Henry v. Spearman, No. 17-70170 (9th Cir. 2018)
Annotate this CaseThe Ninth Circuit granted petitioner's motion to file a second or successive 28 U.S.C. 2254 habeas corpus petition, challenging California's second-degree felony murder rule as unconstitutionally vague under Johnson v. United States. Determining that petitioner had standing and his claim was not effectively moot, the panel held that petitioner made a prima facie showing that his claim relied on the new and retroactively applicable rule in Johnson. The panel concluded that there was a plausible position that Johnson did not limit its constitutional rule to certain features of the Armed Career Criminal Act's residual clause that the State contends was absent from California's second-degree felony murder rule.

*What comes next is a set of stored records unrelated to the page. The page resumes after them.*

(** Without that assumption the two readings of the walk differ. *)
Lemma in_sequence_needs_contiguity :
  let c := {| name := "odd";
              state := {| at_normal := band 10 5 1 1; at_warning := band 6 20 1 1;
                          at_alert := band 21 30 1 1; at_fatal := band 31 99 1 1 |} |} in
  new_thermal_object_status c 7 THERMAL_STATUS_NORMAL = THERMAL_STATUS_NORMAL /\
  ratchet_in_sequence c 7 THERMAL_STATUS_NORMAL = THERMAL_STATUS_WARNING.
Proof. split; vm_compute; reflexivity. Qed.

Lemma new_status_monotone c t1 t2 s :
  t1 <= t2 ->
  status_le (new_thermal_object_status c t1 s) (new_thermal_object_status c t2 s).
Proof.
  intros Ht. unfold new_thermal_object_status, status_le.
  destruct s; cbn; walk; cbn; lia.
Qed.

Lemma quot_1000_bounds z : 1000 < z -> 1 <= z ÷ 1000 /\ 1000 * (z ÷ 1000) <= z < 1000 * (z ÷ 1000) + 1000.
Proof.
  intros Hz.
  pose proof (Z.quot_rem' z 1000) as Hq.
  pose proof (Z.rem_bound_pos z 1000 ltac:(lia) ltac:(lia)) as Hr.
  lia.
Qed.

(** The closed form of the unit heuristics over the four ranges of raw
    readings. *)
Lemma convert_by_range raw :
  convert_to_degrees_C raw =
  if raw <=? 223 then raw
  else if raw <=? 1000 then raw - 273
  else if raw <? 224000 then raw ÷ 1000
  else raw ÷ 1000 - 273.
Proof.
  unfold convert_to_degrees_C. rewrite !Z.gtb_ltb.
  destruct (Z.ltb_spec 1000 raw) as [Hbig | Hsmall].
  - pose proof (quot_1000_bounds raw Hbig).
    destruct (Z.ltb_spec 223 (raw ÷ 1000)), (Z.leb_spec raw 223),
      (Z.leb_spec raw 1000), (Z.ltb_spec raw 224000); try reflexivity; lia.
  - destruct (Z.ltb_spec 223 raw), (Z.leb_spec raw 223), (Z.leb_spec raw 1000);
      try reflexivity; lia.
Qed.

(** The conversion of an [int] is an [int]: no overflow in the source. *)
Lemma convert_in_int_range raw :
  - 2 ^ 31 <= raw <= 2 ^ 31 - 1 ->
  - 2 ^ 31 <= convert_to_degrees_C raw <= 2 ^ 31 - 1.
Proof.
  intros Hraw. rewrite convert_by_range.
  destruct (Z.leb_spec raw 223); [lia |].
  destruct (Z.leb_spec raw 1000); [lia |].
  pose proof (quot_1000_bounds raw ltac:(lia)).
  destruct (Z.ltb_spec raw 224000); lia.
Qed.
(** * GOAT Meet Manager: the background coordinator (src/js/background.js)

    A shallow embedding of the background script: the [Meetings] registry,
    the [Meeting] sessions, the [Badge] projector and the event handlers,
    followed by the properties of the coordinator core.  The log module
    (src/js/logging.js) and the script of the meeting page
    (src/js/inject.js) follow, each with its own conventions.

    Modelling conventions.
    - A JS [Map] is an association list in insertion order.
    - A [Meeting] object is referenced from the registry [Map] and from the
      listeners of its own port.  Every [Meeting] is constructed in
      [onConnect] and bound at once, and ids are never handed out twice, so
      the registry key doubles as the object reference: a write to a field
      of a [Meeting] is stored back under the meeting's id.
    - JS numbers used as ids and counters are integers; they are exact far
      beyond any number of connections a browser can make, and are taken
      here as [Z] (ids) and [nat] (counts).
    - Calls to the chrome.* APIs, [port.postMessage] and the logging module
      are recorded, in order, in a trace of [Effect]s.  [logging.debug]
      tracing is left out. *)

From Stdlib Require Import List ZArith String Ascii Bool Arith Lia DecimalString Sorted FinFun.
Import ListNotations.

Court Description: Habeas Corpus The panel granted California prisoner Shedrick Henry’s motion to file a second or successive 28 U.S.C. § 2254 habeas corpus petition urging that California’s second- degree felony-murder rule is unconstitutionally vague under Johnson v. United States, 135 S. Ct. 2551 (2015). The panel rejected the State of California’s arguments that Henry lacks standing to bring a vagueness challenge and that his claim is effectively moot. The panel held that there is a plausible position that Johnson did not limit its constitutional rule to certain features of the Armed Career Criminal Act’s residual clause that the State contends are absent from California’s second-degree felony-murder rule, and concluded that Henry has made a prima facie showing that his claim “relies on” the new and retroactively applicable rule of Johnson.